Vom kleinen Investment zum finanziellen Desaster
Die betagte Dame war bereits im August 2024 auf einen vermeintlichen Online-Broker aufmerksam geworden und begann zunächst mit kleineren Investitionen über eine Kryptowährungs-Plattform. In der Folgezeit wurde sie systematisch dazu bewegt, immer wieder erhebliche Geldbeträge nachzuschießen, um angeblich hohe Gewinne weiter zu maximieren und zu steigern.

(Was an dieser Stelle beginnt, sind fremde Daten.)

(* ===== verification/Clock.v ===== *)
(** * Time in an interleaved session

    The handlers in flight read one clock, that of the machine, which does
    not go back; what each reads lies between its beginning and its return,
    but handlers return in another order than they read it. Still every
    recorded event has exactly the times of the two probes of its span, since
    probes about the same thread or request do not overlap. *)

From S2P Require Import Prelude RustStd Layout Common Vmlinux Ebpf EbpfSpec KernelMaps EbpfProps.
From S2P Require Import Concurrent Lossy Capacity Consumer Slots.

Definition no_later (now : Z) (p : probe) : Prop := forall t, probe_time p = Some t -> t <= now.
Definition no_earlier (now : Z) (p : probe) : Prop := forall t, probe_time p = Some t -> now <= t.

#[export] Instance no_later_dec now p : Decision (no_later now p).
Proof.
  unfold no_later. destruct (probe_time p) as [t|]; [|by left].
  destruct (decide (t <= now)); [left|right]; [by intros ? [= <-]|]. intros H. by specialize (H t eq_refl).
Defined.

#[export] Instance no_earlier_dec now p : Decision (no_earlier now p).
Proof.
  unfold no_earlier. destruct (probe_time p) as [t|]; [|by left].
  destruct (decide (now <= t)); [left|right]; [by intros ? [= <-]|]. intros H. by specialize (H t eq_refl).
Defined.
(* ===== verification/Trace.v ===== *)
(** * The trace file (whyslow-cli/src/trace.rs)

    The owned event of the CLI, its conversion from the BPF record, the
    trace file and its recovery of wall-clock time. [write_to] and
    [read_from] are computations of the environment's monad, in [Cli]; the
    JSON form of the file is serde's. *)

From S2P Require Import Prelude RustStd Layout Common.

Record TraceEvent := mkTraceEvent {
  te_timestamp_ns : Z;
  te_duration_ns : Z;
  te_key : Z;
  te_pid : Z;
  te_tid : Z;
  te_event_type : Z;
  te_comm : string;
}.

#[export] Instance TraceEvent_eq_dec : EqDecision TraceEvent.
Proof. solve_decision. Defined.

(** [comm.iter().position(|&b| b == 0).unwrap_or(comm.len())] *)
Fixpoint comm_end (comm : list byte) : nat :=
  match comm with
  | [] => 0
  | b :: comm => if decide (b = zero_byte) then 0 else S (comm_end comm)
  end.

(** [impl From<whyslow_common::Event> for TraceEvent] *)
Definition trace_event_from (ev : Event) : TraceEvent :=
  {| te_timestamp_ns := ev_timestamp_ns ev;
     te_duration_ns := ev_duration_ns ev;
     te_key := ev_key ev;
     te_pid := ev_pid ev;
     te_tid := ev_tid ev;
     te_event_type := ev_event_type ev;
     te_comm := string_of_bytes (from_utf8_lossy (take (comm_end (ev_comm ev)) (ev_comm ev))) |}.

Record TraceFile := mkTraceFile {
  realtime_anchor_ns : Z;
  monotonic_anchor_ns : Z;
  events : list TraceEvent;
}.

(** [delta] and the sum are [i128], where no two [u64] values overflow; the
    final cast keeps the low 64 bits. *)
Definition wall_ns_for (f : TraceFile) (event_ts_ns : Z) : Z :=
  let delta := event_ts_ns - monotonic_anchor_ns f in
  as_u64 (Z.max (realtime_anchor_ns f + delta) 0).

(** [struct timespec], and the value [clock_gettime] leaves in a zeroed one:
    the time of the clock, or the zeros when the call fails. *)
Record timespec := mkTimespec { tv_sec : Z; tv_nsec : Z }.

(** The arithmetic of a release build, which wraps. *)
Definition clock_ns (clock_gettime : option timespec) : Z :=
  let ts := default (mkTimespec 0 0) clock_gettime in
  as_u64 (as_u64 (as_u64 (tv_sec ts) * 1000000000) + as_u64 (tv_nsec ts)).

(** The two clocks, [CLOCK_REALTIME] first. *)
Definition capture_anchor (realtime monotonic : option timespec) : Z * Z :=
  (clock_ns realtime, clock_ns monotonic).

(** ** Helper lemmas *)

Lemma comm_end_le comm : (comm_end comm <= length comm)%nat.
Proof. induction comm as [|b comm IH]; cbn; [lia|]. case_decide; lia. Qed.

Lemma comm_end_no_nul comm : zero_byte ∉ take (comm_end comm) comm.
Proof.
  induction comm as [|b comm IH]; cbn; [apply not_elem_of_nil|].
  case_decide; cbn; [apply not_elem_of_nil|]. by apply not_elem_of_cons.
Qed.

Lemma comm_end_app name rest :
  zero_byte ∉ name -> comm_end (name ++ zero_byte :: rest) = length name.
Proof.
  induction name as [|b name IH]; cbn; intros H.
  - by rewrite decide_True.
  - apply not_elem_of_cons in H as [Hb H]. rewrite decide_False by congruence. f_equal. by apply IH.
Qed.

(** ** Properties *)

(** A NUL-terminated well-formed name comes through unchanged, whatever
    follows the terminator. *)
Theorem trace_event_comm (ev : Event) (name rest : list byte) :
  ev_comm ev = name ++ zero_byte :: rest -> zero_byte ∉ name -> utf8_valid name ->
  te_comm (trace_event_from ev) = string_of_bytes name.
Proof.
  intros Hc Hn Hv. cbn. rewrite Hc, comm_end_app, take_app_length by done.
  by rewrite from_utf8_lossy_id.
Qed.

Lemma trace_event_comm_witness :
  te_comm (trace_event_from (Event_new 9 3 0 7 8 EVENT_SCHED_BLOCK
    (bytes_of_string "cat" ++ zero_byte :: bytes_of_string "stale bytes!"))) = "cat".
Proof.
  apply (trace_event_comm _ (bytes_of_string "cat") (bytes_of_string "stale bytes!")).
  - reflexivity.
  - by apply (bool_decide_unpack _).
  - repeat (eapply utf8_valid_step; [done|reflexivity|]). constructor.
Defined.

(** Whatever the kernel put in [comm], the string is well-formed UTF-8. *)
Theorem trace_event_comm_valid (ev : Event) :
  utf8_valid (bytes_of_string (te_comm (trace_event_from ev))).
Proof.
  cbn. rewrite String.list_ascii_of_string_of_list_ascii. apply from_utf8_lossy_valid.
Qed.

(** The wall clock of the trace runs parallel to the event clock: the anchor
    maps to the anchor, differences are kept, and an event from before the
    epoch is clamped to it. *)
Theorem wall_ns_for_parallel (f : TraceFile) (ts : Z) :
  let wall := realtime_anchor_ns f + (ts - monotonic_anchor_ns f) in
  wall < 2 ^ 64 ->
  wall_ns_for f ts = Z.max wall 0 /\ is_u64 (wall_ns_for f ts).
Proof.
  cbn zeta. intros H. unfold wall_ns_for. rewrite as_uint_id; unfold is_uint; lia.
Qed.

Lemma wall_ns_for_parallel_witness :
  wall_ns_for (mkTraceFile 1000 50 []) 70 = 1020 /\ is_u64 1020.
Proof. apply (wall_ns_for_parallel (mkTraceFile 1000 50 []) 70). cbn. lia. Defined.

(** A sane clock reading does not overflow. *)
Theorem clock_ns_exact (sec nsec : Z) :
  0 <= sec -> 0 <= nsec < 1000000000 -> sec * 1000000000 + nsec < 2 ^ 64 ->
  clock_ns (Some (mkTimespec sec nsec)) = sec * 1000000000 + nsec.
Proof.
  intros Hs Hn H. unfold clock_ns. cbn -[as_uint Z.mul].
  rewrite (as_uint_id 64 sec), (as_uint_id 64 nsec) by (unfold is_uint; lia).
  rewrite (as_uint_id 64 (sec * _)) by (unfold is_uint; lia).
  apply as_uint_id. unfold is_uint. lia.
Qed.

Lemma clock_ns_exact_witness : clock_ns (Some (mkTimespec 1700000000 999999999)) = 1700000000999999999.
Proof. apply (clock_ns_exact 1700000000 999999999); lia. Defined.
Lemma classify_prior_cause_sound (tid ts : Z) (typed : Typed) :
  prior_cause typed tid ts (classify_prior_cause tid ts typed).
Proof.
  unfold classify_prior_cause.
  pose proof (nearest_preceding_spec (futex_wait typed) ts _ _ (tid_eqb tid)) as Hf.
  pose proof (nearest_preceding_spec (block_io typed) ts _ _ (tid_eqb tid)) as Hi.
  destruct (nearest_preceding (futex_wait typed) _ _) as [f|],
    (nearest_preceding (block_io typed) _ _) as [i|]; cbn; try done.
  - destruct Hf as (Hf1 & Hf2 & Hf3 & Hf4), Hi as (Hi1 & Hi2 & Hi3 & Hi4).
    destruct (Z.leb_spec (te_timestamp_ns i) (te_timestamp_ns f));
      (split; [done|]); intros x Hx Htx Hwx; [apply Hi4 in Hwx|apply Hf4 in Hwx]; try done; lia.
  - split; [done|]. intros i Hxi Ht Hw. by destruct (Hi i).
  - split; [done|]. intros f Hxf Ht Hw. by destruct (Hf f).
Qed.

(** ** The chain walk *)

(** [wake] is the wake that [wait] is matched with: the latest one on the
    same futex that completed within 5ms before the wait did. *)
Definition is_waker (typed : Typed) (wait wake : TraceEvent) : Prop :=
  latest_before (futex_wake typed) (te_timestamp_ns wait) (fun e => te_key e = te_key wait) wake.

Definition no_waker (typed : Typed) (wait : TraceEvent) : Prop :=
  none_before (futex_wake typed) (te_timestamp_ns wait) (fun e => te_key e = te_key wait).

Definition wake_start (wake : TraceEvent) : Z :=
  saturating_sub (te_timestamp_ns wake) (te_duration_ns wake).

(** The links of a chain, each with the event it names. *)
Inductive edge :=
  | Woken (wake : TraceEvent)
  | WaitedFutex (wait : TraceEvent)
  | WaitedIo (io : TraceEvent).

Definition edge_event (e : edge) : TraceEvent :=
  match e with Woken ev | WaitedFutex ev | WaitedIo ev => ev end.

(** The chains that explain a futex wait found at some depth: backwards from
    the wait to its waker, to what the waker had waited for, and so on, until
    nothing is found, a block I/O is reached, or the depth limit cuts it. *)
Inductive chain (typed : Typed) : Z -> TraceEvent -> list edge -> Prop :=
  | chain_unwoken depth wait : no_waker typed wait -> chain typed depth wait []
  | chain_cut depth wait wake :
      is_waker typed wait wake -> MAX_CHAIN_DEPTH <= depth -> chain typed depth wait [Woken wake]
  | chain_unexplained depth wait wake :
      is_waker typed wait wake -> depth < MAX_CHAIN_DEPTH ->
      prior_cause typed (te_tid wake) (wake_start wake) CauseUnknown ->
      chain typed depth wait [Woken wake]
  | chain_io depth wait wake io :
      is_waker typed wait wake -> depth < MAX_CHAIN_DEPTH ->
      prior_cause typed (te_tid wake) (wake_start wake) (CauseBlockIo io) ->
      chain typed depth wait [Woken wake; WaitedIo io]
  | chain_futex depth wait wake next es :
      is_waker typed wait wake -> depth < MAX_CHAIN_DEPTH ->
      prior_cause typed (te_tid wake) (wake_start wake) (CauseFutex next) ->
      chain typed (depth + 1) next es ->
      chain typed depth wait (Woken wake :: WaitedFutex next :: es).

(** ** Device names

    A name is resolved if it is what the sysfs link of the device said at some
    moment, or the fallback when there was none. *)
Section Names.
Context {W : Type} (read_link : string -> W -> option (list byte) * W).

Definition resolved (dev : Z) (n : string) : Prop :=
  exists w, n = (name read_link dev (DevNames_new w)).1.

Definition names_sound (d : @DevNames W) : Prop :=
  forall dev n, cache d !! dev = Some n -> resolved dev n.

(** [d'] knows all the names [d] knows, and no wrong one if [d] did not. *)
Definition grows (d d' : @DevNames W) : Prop :=
  cache d ⊆ cache d' /\ (names_sound d -> names_sound d').

(** [nm] names the devices in [d] the way [d] does. *)
Definition agrees (nm : Z -> string) (d : @DevNames W) : Prop :=
  forall dev n, cache d !! dev = Some n -> nm dev = n.

#[export] Instance grows_preorder : PreOrder grows.
Proof.
  split; [by intros d; split|]. intros d1 d2 d3 [? ?] [? ?]. split; [by etrans|auto].
Qed.

Lemma agrees_before nm d d' : grows d d' -> agrees nm d' -> agrees nm d.
Proof. intros [Hc _] Ha dev n Hn. apply Ha. by eapply lookup_weaken. Qed.

Lemma name_grows dev d : grows d (name read_link dev d).2.
Proof.
  unfold name. destruct (cache d !! dev) as [n|] eqn:E; [done|].
  destruct (read_link (dev_path dev) (fs d)) as [target w] eqn:Er. cbn.
  split; [by apply insert_subseteq|]. intros Hs dev' n'. cbn. intros Hn.
  destruct (decide (dev = dev')) as [<-|Hne].
  - rewrite lookup_insert_eq in Hn. injection Hn as <-. exists (fs d).
    unfold name, DevNames_new. cbn [cache fs]. by rewrite lookup_empty, Er.
  - rewrite lookup_insert_ne in Hn by done. by apply Hs.
Qed.

Lemma name_known dev d : cache (name read_link dev d).2 !! dev = Some (name read_link dev d).1.
Proof.
  unfold name. destruct (cache d !! dev) as [n|] eqn:E; [done|].
  destruct (read_link _ _) as [target w]. apply lookup_insert_eq.
Qed.

Lemma name_resolved dev d : names_sound d -> resolved dev (name read_link dev d).1.
Proof. intros Hs. eapply (proj2 (name_grows dev d) Hs), name_known. Qed.

Lemma DevNames_new_sound w : names_sound (DevNames_new w).
Proof. intros dev n. cbn. by rewrite lookup_empty. Qed.
End Names.

Section Walk.
Context {W : Type} (read_link : string -> W -> option (list byte) * W) (color : bool).

(** The printed form of a link, with the devices named by [nm]. *)
Definition render (nm : Z -> string) (e : edge) : string :=
  match e with
  | Woken wake => woken_line color (te_tid wake)
  | WaitedFutex wait =>
      blocked_line color (te_tid wait) (te_duration_ns wait) (futex_text color (te_key wait))
  | WaitedIo io =>
      blocked_line color (te_tid io) (te_duration_ns io)
        (block_io_text color (nm (unpack_block_key (te_key io)).1) (unpack_block_key (te_key io)).2)
  end.

Lemma walk_waker wait typed :
  match nearest_preceding (futex_wake typed) (te_timestamp_ns wait) (fun e => te_key e =? te_key wait) with
  | Some wake => is_waker typed wait wake
  | None => no_waker typed wait
  end.
Proof. apply nearest_preceding_spec. intros e. apply Z.eqb_eq. Qed.

Lemma walk_chain fuel typed depth wait d acc :
  MAX_CHAIN_DEPTH - depth < Z.of_nat fuel -> (0 < fuel)%nat ->
  exists es ls d', chain typed depth wait es /\
    walk_from_futex_wait read_link color fuel wait typed d depth acc = Some (acc ++ ls, d') /\
    grows read_link d d' /\ forall nm, agrees nm d' -> ls = render nm <$> es.
Proof.
  revert depth wait d acc. induction fuel as [|fuel IH]; intros depth wait d acc Hf Hpos; [lia|].
  cbn [walk_from_futex_wait]. pose proof (walk_waker wait typed) as Hw.
  destruct (nearest_preceding _ _ _) as [wake|].
  2: { exists [], [], d. rewrite app_nil_r. by split; [constructor|]. }
  destruct (Z.leb_spec MAX_CHAIN_DEPTH depth) as [Hd|Hd].
  { eexists [Woken wake], _, d. by split; [apply chain_cut|]. }
  pose proof (classify_prior_cause_sound (te_tid wake) (wake_start wake) typed) as Hc.
  unfold wake_start in Hc. destruct (classify_prior_cause _ _ _) as [next|io|].
  - assert (te_tid next = te_tid wake) as Ht by apply Hc.
    edestruct (IH (depth + 1) next d) as (es & ls & d' & Hes & -> & Hg & Hr); [lia|lia|].
    eexists (Woken wake :: WaitedFutex next :: es), _, d'. split; [by eapply chain_futex|].
    rewrite <- !app_assoc. split; [done|]. split; [done|]. intros nm Hnm.
    cbn. by rewrite Ht, <- (Hr nm Hnm).
  - assert (te_tid io = te_tid wake) as Ht by apply Hc.
    pose proof (name_known read_link (unpack_block_key (te_key io)).1 d) as Hk.
    pose proof (name_grows read_link (unpack_block_key (te_key io)).1 d) as Hg.
    destruct (unpack_block_key (te_key io)) as [dev sector] eqn:Eu. cbn [fst snd] in *.
    destruct (name read_link dev d) as [n d'] eqn:En. rewrite <- app_assoc.
    eexists [Woken wake; WaitedIo io], _, d'. split; [by apply chain_io|].
    split; [done|]. split; [done|]. intros nm Hnm. rewrite !fmap_cons, fmap_nil. cbn [render].
    rewrite Eu, Ht. cbn [fst snd]. by rewrite (Hnm _ _ Hk).
  - eexists [Woken wake], _, d. by split; [apply chain_unexplained|].
Qed.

Erst als eine fällige Auszahlung ausblieb und der Kontakt zum angeblichen Anbieter plötzlich abriss, wurde die Frau misstrauisch und erstattete schließlich Anzeige bei den zuständigen Behörden. Die Polizei bestätigt, dass es sich um einen klassischen Fall von Internetbetrug handelt, bei dem die Täter mit der Gier nach schnellen Renditen spielen.
Polizei warnt vor unseriösen Online-Angeboten
Die Ermittler weisen in diesem Zusammenhang nachdrücklich auf die Gefahren vermeintlich lukrativer Geldanlagen im Internet hin. Unseriöse Anbieter locken oft mit unrealistisch hohen Renditen bei angeblich minimalem Risiko und setzen potenzielle Anleger unter psychologischen Druck, erklärt ein Polizeisprecher.
Experten raten Verbrauchern zu folgenden Schutzmaßnahmen:
- Angebote im Bereich Kryptowährungen und Online-Investitionen besonders sorgfältig prüfen
- Keine vorschnellen finanziellen Entscheidungen unter Zeitdruck treffen
- Bei ersten Zweifeln oder Problemen frühzeitig unabhängigen fachkundigen Rat einholen
- Immer auf seriöse Lizenzierungen und Registrierungen der Anbieter achten
Der konkrete Fall aus Rostock zeigt einmal mehr, wie wichtig Aufklärung und Vorsicht im digitalen Finanzbereich sind. Die Ermittlungen der Kriminalpolizei dauern derzeit an, während die betroffene Seniorin mit den finanziellen Folgen des Betrugs zu kämpfen hat.